Senator Maria Cantwell of Washington state, the highest-ranking Democrat on the committee, said Petitt reported several concerns to Delta, including pilots relying too much on automation to fly.

Delta ordered Petitt to undergo a psychiatric evaluation that declared her unfit to fly. That finding was later overturned by other psychiatrists. Last fall, Dickson gave a lengthy deposition in Petitt’s pending whistleblower claim against Delta in which he said he agreed with the decision to order a psychiatric examination.

Cantwell said Dickson failed to mention the matter in committee testimony, but senators later found documents about the case.

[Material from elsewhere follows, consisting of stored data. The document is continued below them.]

(* ===== verification/SqlStore.v ===== *)
(** * The SQLite job store: [SqliteJobStore] of apps/orbit-openeo/src/job_store.rs

    The database and the JSON codec are third-party code: a table of rows with
    the statements the store issues ([SqlDb]), and the encoding of a column's
    document ([Codec]), each with its documented behaviour as laws.  Under the
    laws the store meets the contract of JobStore.v; [ListDb] and [PlainCodec]
    are concrete instances. *)

From stdpp Require Import sorting.
From Stdlib Require Import Sorted.
From S2P Require Import Prelude F64 Json Calendar JobStore.
Local Open Scope Z_scope.

(** ** Rows, documents and statements *)

Class Codec (Text : Type) := {
  process_to_string : Value → result string Text;
  process_from_str : Text → result string Value;
  assets_to_string : list JobAsset → result string Text;
  assets_from_str : Text → result string (list JobAsset);
  logs_to_string : list JobLogEntry → result string Text;
  logs_from_str : Text → result string (list JobLogEntry);
  empty_array : Text  (* the text [] *) }.

Class CodecLaws (Text : Type) `{Codec Text} : Prop := {
  process_codec v : no_float v = true →
    ∃ t, process_to_string v = Ok t ∧ process_from_str t = Ok v;
  assets_codec l : ∃ t, assets_to_string l = Ok t ∧ assets_from_str t = Ok l;
  logs_codec l : ∃ t, logs_to_string l = Ok t ∧ logs_from_str t = Ok l;
  empty_assets : assets_from_str empty_array = Ok [];
  empty_logs : logs_from_str empty_array = Ok [] }.

(** The columns of the table [jobs]. *)
Record Row (Text : Type) := mkRow {
  c_id : string; c_user_id : string; c_title : option string; c_description : option string;
  c_process : Text; c_status : string; c_progress : option f64;
  c_created : Z; c_updated : Z; c_assets : Text; c_logs : Text }.
Arguments mkRow {Text}. Arguments c_id {Text}. Arguments c_user_id {Text}.
Arguments c_title {Text}. Arguments c_description {Text}. Arguments c_process {Text}.
Arguments c_status {Text}. Arguments c_progress {Text}. Arguments c_created {Text}.
Arguments c_updated {Text}. Arguments c_assets {Text}. Arguments c_logs {Text}.

(** The statements: INSERT, SELECT .. WHERE, SELECT .. WHERE .. ORDER BY,
    UPDATE .. WHERE with its count of rows, and DELETE .. WHERE. *)
Class SqlDb (Db Text : Type) := {
  db_insert : Row Text → Db → result string Db;
  db_select : (Row Text → bool) → Db → result string (list (Row Text));
  db_select_by : (Row Text → Z) → (Row Text → bool) → Db → result string (list (Row Text));
  db_update : (Row Text → bool) → (Row Text → Row Text) → Db → result string (Z * Db);
  db_delete : (Row Text → bool) → Db → result string Db;
  db_begin : Db → result string unit;   (* BEGIN *)
  db_commit : Db → result string unit   (* COMMIT *) }.

(** The behaviour of a working database: [id] is the primary key. *)
Class SqlLaws (Db Text : Type) `{SqlDb Db Text} := {
  rows : Db → list (Row Text);
  insert_law db row : c_id row ∉ c_id <$> rows db →
    ∃ db', db_insert row db = Ok db' ∧ Permutation (rows db') (row :: rows db);
  select_law db p : ∃ l, db_select p db = Ok l ∧
    Permutation l (filter (λ r, p r = true) (rows db));
  select_by_law db key p : ∃ l, db_select_by key p db = Ok l ∧
    Permutation l (filter (λ r, p r = true) (rows db)) ∧ Sorted (λ a b, key a ≤ key b) l;
  update_law db p f : (∀ r, c_id (f r) = c_id r) →
    ∃ db', db_update p f db = Ok (Z.of_nat (length (filter (λ r, p r = true) (rows db))), db') ∧
      Permutation (rows db') ((λ r, if p r then f r else r) <$> rows db);
  db_delete_law db p : ∃ db', db_delete p db = Ok db' ∧
    Permutation (rows db') (filter (λ r, p r = false) (rows db));
  db_begin_law db : db_begin db = Ok ();
  db_commit_law db : db_commit db = Ok () }.

(** Binding an [f64]: SQLite stores NaN as NULL. *)
Definition bind_real (x : f64) : option f64 := if is_nan x then None else Some x.

(** The status text, read back through its serde names; the wording of a decoding
    error is serde_json's. *)
Definition status_from_str (s : string) : option JobStatus :=
  List.find (λ st, bool_decide (status_as_str st = s))
    [Created; Queued; Running; Canceled; Finished; Error].

Section sqlite.
Context {Db Text : Type} `{Codec Text} `{SqlDb Db Text}.

Definition backend {A} (what : string) (r : result string A) : result JobError A :=
  map_err (λ e, Backend (what +:+ e)) r.

Definition row_to_record (r : Row Text) : result JobError JobRecord :=
  process ← backend "process json: " (process_from_str (c_process r));
  status ← ok_or (status_from_str (c_status r)) (Backend "status: unknown variant");
  assets ← backend "assets: " (assets_from_str (c_assets r));
  Ok (mkJobRecord (c_id r) (c_user_id r) (c_title r) (c_description r) process status
        (c_progress r) (wrap 64 (c_created r)) (wrap 64 (c_updated r)) assets).

Definition by_id (id : string) (r : Row Text) : bool := bool_decide (c_id r = id).

(** [fetch_optional] *)
Definition select_one (id : string) (db : Db) : result string (option (Row Text)) :=
  rs ← db_select (by_id id) db; Ok (head rs).

Definition sql_create (id : string) (now : Z) (user_id : string)
    (title description : option string) (process : Value) (db : Db)
    : result JobError JobRecord * Db :=
  let now := to_signed 64 now in
  match backend "encode process: " (process_to_string process) with
  | Err e => (Err e, db)
  | Ok process_json =>
      match db_insert (mkRow id user_id title description process_json
                         (status_as_str Created) (bind_real f64_zero) now now
                         empty_array empty_array) db with
      | Err e => (Err (Backend ("insert: " +:+ e)), db)
      | Ok db' =>
          (Ok (mkJobRecord id user_id title description process Created (Some f64_zero)
                 (wrap 64 now) (wrap 64 now) []), db')
      end
  end.

Definition sql_get (id : string) (db : Db) : result JobError JobRecord :=
  row ← backend "select: " (select_one id db);
  r ← ok_or row (NotFound id);
  row_to_record r.

Definition sql_list_for_user (user_id : string) (db : Db) : result JobError (list JobRecord) :=
  rs ← backend "select: " (db_select_by c_created (λ r, bool_decide (c_user_id r = user_id)) db);
  result_traverse row_to_record rs.

(** UPDATE .. WHERE id = ?, and [NotFound] when no row is affected. *)
Definition update_by_id (what id : string) (f : Row Text → Row Text) (db : Db)
    : result JobError unit * Db :=
  match db_update (by_id id) f db with
  | Err e => (Err (Backend (what +:+ e)), db)
  | Ok (affected, db') => (if affected =? 0 then Err (NotFound id) else Ok (), db')
  end.

Definition row_status (s : string) (now : Z) (r : Row Text) : Row Text :=
  mkRow (c_id r) (c_user_id r) (c_title r) (c_description r) (c_process r) s (c_progress r)
    (c_created r) now (c_assets r) (c_logs r).
Definition row_progress (p : option f64) (now : Z) (r : Row Text) : Row Text :=
  mkRow (c_id r) (c_user_id r) (c_title r) (c_description r) (c_process r) (c_status r) p
    (c_created r) now (c_assets r) (c_logs r).
(** COALESCE(?, column) *)
Definition coalesce {A} (x y : option A) : option A :=
  match x with Some _ => x | None => y end.
Definition row_metadata (title description : option string) (now : Z) (r : Row Text) : Row Text :=
  mkRow (c_id r) (c_user_id r) (coalesce title (c_title r))
    (coalesce description (c_description r)) (c_process r) (c_status r) (c_progress r)
    (c_created r) now (c_assets r) (c_logs r).
Definition row_assets (t : Text) (now : Z) (r : Row Text) : Row Text :=
  mkRow (c_id r) (c_user_id r) (c_title r) (c_description r) (c_process r) (c_status r)
    (c_progress r) (c_created r) now t (c_logs r).
Definition row_logs (t : Text) (r : Row Text) : Row Text :=
  mkRow (c_id r) (c_user_id r) (c_title r) (c_description r) (c_process r) (c_status r)
    (c_progress r) (c_created r) (c_updated r) (c_assets r) t.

‘‘It’s very clear that Mr. Dickson did know, was involved with this pilot, did know what was happening, and failed to disclose it to this committee,’’ Cantwell said. ‘‘We certainly can’t have organizations threaten pilots with this kind of retaliation.’’

But chairman Roger Wicker, a Mississippi Republican, said the committee conducted an ‘‘extensive review’’ after it learned of the whistleblower case and found that Dickson wasn’t named in any lawsuits or administrative proceedings and was not accused of retaliating against employees who raised safety concerns. He said the committee studied hundreds of pages of legal documents.


‘‘I believe Mr. Dickson is an excellent nominee for this position,’’ Wicker said. ‘‘I think he will bring commitment, experience, and expertise necessary to lead the FAA and fulfill its mission.’’

The only other senator who spoke before the vote, Connecticut Democrat Richard Blumenthal, said Dickson is ‘‘simply the wrong person to head the FAA.’’ He suggested that Dickson’s long tenure at Delta makes it impossible for him to be independent of the airline industry.

Chesley ‘‘Sully’’ Sullenberger, who landed a crippled airliner safely on the Hudson River in 2009, had lobbied against Dickson’s nomination. He said the FAA needs an administrator ‘‘who will act with integrity and independence to protect everyone who flies.’’

A trade group representing most large US airlines supports Dickson, who was an Air Force pilot before joining Delta as a pilot and rising to senior vice president of flight operations.

‘The FAA has been led by an acting administrator since January 2018.